I used to be looking for this particular info for a very lengthy time.
Thanks and best of luck.
Hi to every , because I am in fact eager of reading this blog's post to be updated regularly. It contains pleasant information.|
I have read some just right stuff here. Definitely worth bookmarking for revisiting. I surprise how so much effort you set to create one of these great informative site.|
Amazing things here. I'm very happy to see your post. Thank you a lot and I am having a look forward to touch you. Will you please drop me a mail?|
This is a topic that is near to my heart... Many thanks! Exactly where are your contact details though?|
you're actually a just right webmaster. The site loading speed is incredible. It seems that you are doing any unique trick. Also, The contents are masterwork. you've performed a magnificent job in this topic!|
It's an remarkable post in favor of all the online people; they will get benefit from it I am sure.|
Thanks you
These are in fact impressive ideas in concerning blogging. You have touched some nice factors here. Any way keep up wrinting.|
What's up, for all time i used to check website posts here early in the dawn, for the reason that i love to find out more and more.|
Every weekend i used to visit this web page, for the reason that i want enjoyment, as this this web page conations in fact nice funny stuff too.|
You need to be a part of a contest for one of the most useful websites on the internet. I most certainly will highly recommend this blog!|
nice article
Thanks for sharing your thought
Highly energetic post, I liked that bit. Will there be a part 2?|
Great goods from you, man. I've consider your stuff prior to and
you are just extremely great. I actually like what you have acquired
here, certainly like what you are stating and the way in which during which
you assert it. You're making it entertaining and
you still care for to keep it smart. I can not wait to read much more from you.

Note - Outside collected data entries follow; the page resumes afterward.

(** ** Sending *)

(** [etharp_raw(netif, ...)] *)
Definition etharp_raw (id : Z) (ethsrc_addr ethdst_addr hwsrc_addr : eth_addr) (ipsrc_addr : Z)
    (hwdst_addr : eth_addr) (ipdst_addr opcode : Z) : M S err_t :=
  r ← on_mem (pbuf_alloc uninit custom_free_function PBUF_LINK SIZEOF_ETHARP_HDR PBUF_RAM);
  match r with
  | None => mret ERR_MEM
  | Some p =>
      pb ← on_mem (rd p);
      _ ← assert_ (SIZEOF_ETHARP_HDR <=? len pb);
      let hdr := payload pb in
      _ ← on_mem (store hdr 6 (le_bytes 2 (lwip_htons opcode)));
      n ← rd_netif id;
      _ ← assert_ (hwaddr_len n =? ETH_HWADDR_LEN);
      _ ← on_mem (store hdr 8 hwsrc_addr);
      _ ← on_mem (store hdr 18 hwdst_addr);
      _ ← on_mem (store hdr 14 (le_bytes 4 ipsrc_addr));
      _ ← on_mem (store hdr 24 (le_bytes 4 ipdst_addr));
      _ ← on_mem (store hdr 0 (le_bytes 2 (PP_HTONS HWTYPE_ETHERNET)));
      _ ← on_mem (store hdr 2 (le_bytes 2 (PP_HTONS ETHTYPE_IP)));
      _ ← on_mem (store hdr 4 [ETH_HWADDR_LEN]);
      _ ← on_mem (store hdr 5 [4]);
      _ ← ethernet_output id p ethsrc_addr ethdst_addr ETHTYPE_ARP;
      _ ← on_mem (pbuf_free custom_free_function (Some p));
      mret ERR_OK
  end.

(** [etharp_request_dst(netif, ipaddr, hw_dst_addr)] and [etharp_request(netif, ipaddr)] *)
Definition etharp_request_dst (id a : Z) (hw_dst_addr : eth_addr) : M S err_t :=
  n ← rd_netif id;
  etharp_raw id (hwaddr n) hw_dst_addr (hwaddr n) (ip_addr n) ethzero a ARP_REQUEST.
Definition etharp_request (id a : Z) : M S err_t := etharp_request_dst id a ethbroadcast.

(** One round of the loop of [etharp_tmr]. *)
Definition tmr_entry (i : nat) : M S () :=
  e ← rd_entry i;
  if bool_decide (state e ≠ ETHARP_STATE_EMPTY) then
    _ ← upd_entry i (λ e, set_ctime (u16 (ctime e + 1)) e);
    e ← rd_entry i;
    if (ARP_MAXAGE <=? ctime e) ||
       bool_decide (state e = ETHARP_STATE_PENDING) && (ARP_MAXPENDING <=? ctime e)
    then etharp_free_entry i
    else match state e with
         | ETHARP_STATE_STABLE_REREQUESTING_1 => upd_entry i (set_state ETHARP_STATE_STABLE_REREQUESTING_2)
         | ETHARP_STATE_STABLE_REREQUESTING_2 => upd_entry i (set_state ETHARP_STATE_STABLE)
         | ETHARP_STATE_PENDING =>
             id ← of_option NullDeref (enetif e);
             _ ← etharp_request id (ipaddr e);
             mret ()
         | _ => mret ()
         end
  else mret ().

Fixpoint tmr_loop (js : list nat) : M S () :=
  match js with [] => mret () | i :: js' => _ ← tmr_entry i; tmr_loop js' end.

(** [etharp_tmr()] *)
Definition etharp_tmr : M S () := tmr_loop (seq 0 ARP_TABLE_SIZE).

(** ** Updating *)

(** [etharp_update_arp_entry(netif, ipaddr, ethaddr, flags)] *)
Definition etharp_update_arp_entry (id a : Z) (mac : eth_addr) (flags : Z) : M S err_t :=
  n ← rd_netif id;
  _ ← assert_ (hwaddr_len n =? ETH_HWADDR_LEN);
  if (a =? IPADDR_ANY) || negb (ip4_addr_isbroadcast_u32 a n =? 0) || ip4_addr_ismulticast a then mret ERR_ARG
  else
    r ← etharp_find_entry (Some a) flags;
    match r with
    | None => mret ERR_MEM
    | Some i =>
        _ ← upd_entry i (set_state ETHARP_STATE_STABLE);
        _ ← upd_entry i (set_enetif (Some id));
        _ ← upd_entry i (set_ethaddr mac);
        _ ← upd_entry i (set_ctime 0);
        e ← rd_entry i;
        match q e with
        | Some p =>
            _ ← upd_entry i (set_q None);
            _ ← ethernet_output id p (hwaddr n) mac ETHTYPE_IP;
            _ ← on_mem (pbuf_free custom_free_function (Some p));
            mret ERR_OK
        | None => mret ERR_OK
        end
    end.

(** [etharp_cleanup_netif(netif)] *)
Fixpoint cleanup_loop (id : Z) (js : list nat) : M S () :=
  match js with
  | [] => mret ()
  | i :: js' =>
      e ← rd_entry i;
      _ ← (if bool_decide (state e ≠ ETHARP_STATE_EMPTY) && bool_decide (enetif e = Some id)
           then etharp_free_entry i else mret ());
      cleanup_loop id js'
  end.
Definition etharp_cleanup_netif (id : Z) : M S () := cleanup_loop id (seq 0 ARP_TABLE_SIZE).

(** [etharp_find_addr(netif, ipaddr, &eth_ret, &ip_ret)]: the index and what the two
    pointers point to; [None] for -1. *)
Definition etharp_find_addr (a : Z) : M S (option (nat * eth_addr * Z)) :=
  r ← etharp_find_entry (Some a) ETHARP_FLAG_FIND_ONLY;
  match r with
  | None => mret None
  | Some i =>
      e ← rd_entry i;
      mret (if stable (state e) then Some (i, ethaddr e, ipaddr e) else None)
  end.

(** [etharp_get_entry(i, &ipaddr, &netif, &eth_ret)] *)
Definition etharp_get_entry (i : nat) : M S (option (Z * option Z * eth_addr)) :=
  if (i <? ARP_TABLE_SIZE)%nat then
    e ← rd_entry i;
    mret (if stable (state e) then Some (ipaddr e, enetif e, ethaddr e) else None)
  else mret None.

(** ** Packets *)

(** [etharp_output_to_arp_index(netif, q, arp_idx)] *)
Definition etharp_output_to_arp_index (id : Z) (p : loc) (i : nat) : M S err_t :=
  e ← rd_entry i;
  _ ← assert_ (stable (state e));
  _ ← (if bool_decide (state e = ETHARP_STATE_STABLE) then
         if ARP_AGE_REREQUEST_USED_BROADCAST <=? ctime e then
           r ← etharp_request id (ipaddr e);
           if decide (r = ERR_OK) then upd_entry i (set_state ETHARP_STATE_STABLE_REREQUESTING_1) else mret ()
         else if ARP_AGE_REREQUEST_USED_UNICAST <=? ctime e then
           r ← etharp_request_dst id (ipaddr e) (ethaddr e);
           if decide (r = ERR_OK) then upd_entry i (set_state ETHARP_STATE_STABLE_REREQUESTING_1) else mret ()
         else mret ()
       else mret ());
  n ← rd_netif id;
  e ← rd_entry i;
  ethernet_output id p (hwaddr n) (ethaddr e) ETHTYPE_IP.

(** The search for a pbuf that is not in ROM; [None] when there is none. *)
Fixpoint copy_needed (k : nat) (p : option loc) : M (world A) (option pbuf) :=
  match p with
  | None => mret None
  | Some l =>
      pb ← rd l;
      _ ← assert_ (negb (len pb =? tot_len pb) || bool_decide (next pb = None));
      if bool_decide (type pb ≠ PBUF_ROM) then mret (Some pb)
      else match k with O => fail Diverges | Datatypes.S k' => copy_needed k' (next pb) end
  end.

(** The packet to keep: a copy, or the packet itself with one more reference. *)
Definition take_over (p : loc) : M (world A) (option loc) :=
  w ← get;
  r ← copy_needed (fuel w) (Some p);
  match r with
  | Some pb =>
      r ← pbuf_alloc uninit custom_free_function PBUF_LINK (tot_len pb) PBUF_RAM;
      match r with
      | None => mret None
      | Some l =>
          e ← pbuf_copy (Some l) (Some p);
          if decide (e = ERR_OK) then mret (Some l)
          else _ ← pbuf_free custom_free_function (Some l); mret None
      end
  | None => _ ← pbuf_ref (Some p); mret (Some p)
  end.

(** [etharp_query(netif, ipaddr, q)] *)
Definition etharp_query (id a : Z) (pkt : option loc) : M S err_t :=
  n ← rd_netif id;
  if negb (ip4_addr_isbroadcast_u32 a n =? 0) || ip4_addr_ismulticast a || (a =? IPADDR_ANY) then mret ERR_ARG
  else
    r ← etharp_find_entry (Some a) ETHARP_FLAG_TRY_HARD;
    match r with
    | None => mret ERR_MEM
    | Some i =>
        e ← rd_entry i;
        let is_new_entry := bool_decide (state e = ETHARP_STATE_EMPTY) in
        _ ← (if is_new_entry
             then _ ← upd_entry i (set_state ETHARP_STATE_PENDING); upd_entry i (set_enetif (Some id))
             else mret ());
        result ← (if is_new_entry || bool_decide (pkt = None) then etharp_request id a else mret ERR_MEM);
        match pkt with
        | None => mret result
        | Some p =>
            e ← rd_entry i;
            if stable (state e) then
              _ ← modify (set_hint i);
              ethernet_output id p (hwaddr n) (ethaddr e) ETHTYPE_IP
            else if bool_decide (state e = ETHARP_STATE_PENDING) then
              r ← on_mem (take_over p);
              match r with
              | Some l =>
                  e ← rd_entry i;
                  _ ← match q e with
                      | Some old => _ ← on_mem (pbuf_free custom_free_function (Some old)); mret ()
                      | None => mret ()
                      end;
                  _ ← upd_entry i (set_q (Some l));
                  mret ERR_OK
              | None => mret ERR_MEM
              end
            else mret result
        end
    end.

(** The loop of [etharp_output]: the first stable entry for the address. *)
Fixpoint find_stable (a : Z) (es : list etharp_entry) (i : nat) : option nat :=
  match es with
  | [] => None
  | e :: es' =>
      if stable (state e) && (a =? ipaddr e) then Some i else find_stable a es' (Datatypes.S i)
  end.

(** [etharp_output(netif, q, ipaddr)] *)
Definition etharp_output (id : Z) (p : loc) (a : Z) : M S err_t :=
  n ← rd_netif id;
  if negb (ip4_addr_isbroadcast_u32 a n =? 0) then ethernet_output id p (hwaddr n) ethbroadcast ETHTYPE_IP
  else if ip4_addr_ismulticast a then
    ethernet_output id p (hwaddr n)
      [LL_IP4_MULTICAST_ADDR_0; LL_IP4_MULTICAST_ADDR_1; LL_IP4_MULTICAST_ADDR_2;
       Z.land (ip4_addr_byte 2 a) 0x7f; ip4_addr_byte 3 a; ip4_addr_byte 4 a] ETHTYPE_IP
  else
    let gateway := negb (ip4_addr_netcmp a (ip_addr n) (netmask n)) && negb (ip4_addr_islinklocal a) in
    if gateway && (gw n =? IPADDR_ANY) then mret ERR_RTE
    else
      let dst_addr := if gateway then gw n else a in
      s ← get;
      e ← rd_entry (etharp_cached_entry s);
      if stable (state e) && (dst_addr =? ipaddr e)
      then etharp_output_to_arp_index id p (etharp_cached_entry s)
      else
        match find_stable dst_addr (arp_table s) 0 with
        | Some i => _ ← modify (set_hint i); etharp_output_to_arp_index id p i
        | None => etharp_query id dst_addr (Some p)
        end.

(** [etharp_input(p, netif)] *)
Definition etharp_input (p : loc) (id : Z) : M S () :=
  let drop_packet := (_ ← on_mem (pbuf_free custom_free_function (Some p)); mret ()) in
  pb ← on_mem (rd p);
  let hdr := payload pb in
  hwtype ← on_mem (load hdr 0 2);
  hwlen ← on_mem (load hdr 4 1);
  protolen ← on_mem (load hdr 5 1);
  proto ← on_mem (load hdr 2 2);
  if negb (le_word hwtype =? PP_HTONS HWTYPE_ETHERNET) || negb (le_word hwlen =? ETH_HWADDR_LEN) ||
     negb (le_word protolen =? 4) || negb (le_word proto =? PP_HTONS ETHTYPE_IP)
  then drop_packet
  else
    sip ← on_mem (load hdr 14 4);
    dip ← on_mem (load hdr 24 4);
    n ← rd_netif id;
    let for_us := if ip_addr n =? IPADDR_ANY then false else le_word dip =? ip_addr n in
    shwaddr ← on_mem (load hdr 8 6);
    _ ← etharp_update_arp_entry id (le_word sip) shwaddr
          (if for_us then ETHARP_FLAG_TRY_HARD else ETHARP_FLAG_FIND_ONLY);
    opcode ← on_mem (load hdr 6 2);
    _ ← (if (le_word opcode =? PP_HTONS ARP_REQUEST) && for_us then
           _ ← on_mem (store hdr 6 (le_bytes 2 (lwip_htons ARP_REPLY)));
           sip ← on_mem (load hdr 14 4);
           _ ← on_mem (store hdr 24 sip);
           _ ← on_mem (store hdr 14 (le_bytes 4 (ip_addr n)));
           _ ← assert_ (hwaddr_len n =? ETH_HWADDR_LEN);
           sha ← on_mem (load hdr 8 6);
           _ ← on_mem (store hdr 18 sha);
           _ ← on_mem (store hdr 8 (hwaddr n));
           src ← on_mem (load hdr 8 6);
           dst ← on_mem (load hdr 18 6);
           _ ← ethernet_output id p src dst ETHTYPE_ARP;
           mret ()
         else mret ());
    drop_packet.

That is really a wonderful website.
Hey! Someone in my Facebook group shared this website with us so I came to look
it over. I'm definitely loving the information. I'm book-marking and will be tweeting this to my followers!
Wonderful blog and terrific design.
I am sure this piece of writing has touched all the
internet visitors, its really really nice article on building up new
weblog.
What's up to every one, the contents existing at this website are truly remarkable for people experience, well,
keep up the good work fellows.
Hmm is anyone else experiencing problems with the pictures
on this blog loading? I'm trying to determine if its a problem on my end or if it's the blog.
Any suggestions would be greatly appreciated.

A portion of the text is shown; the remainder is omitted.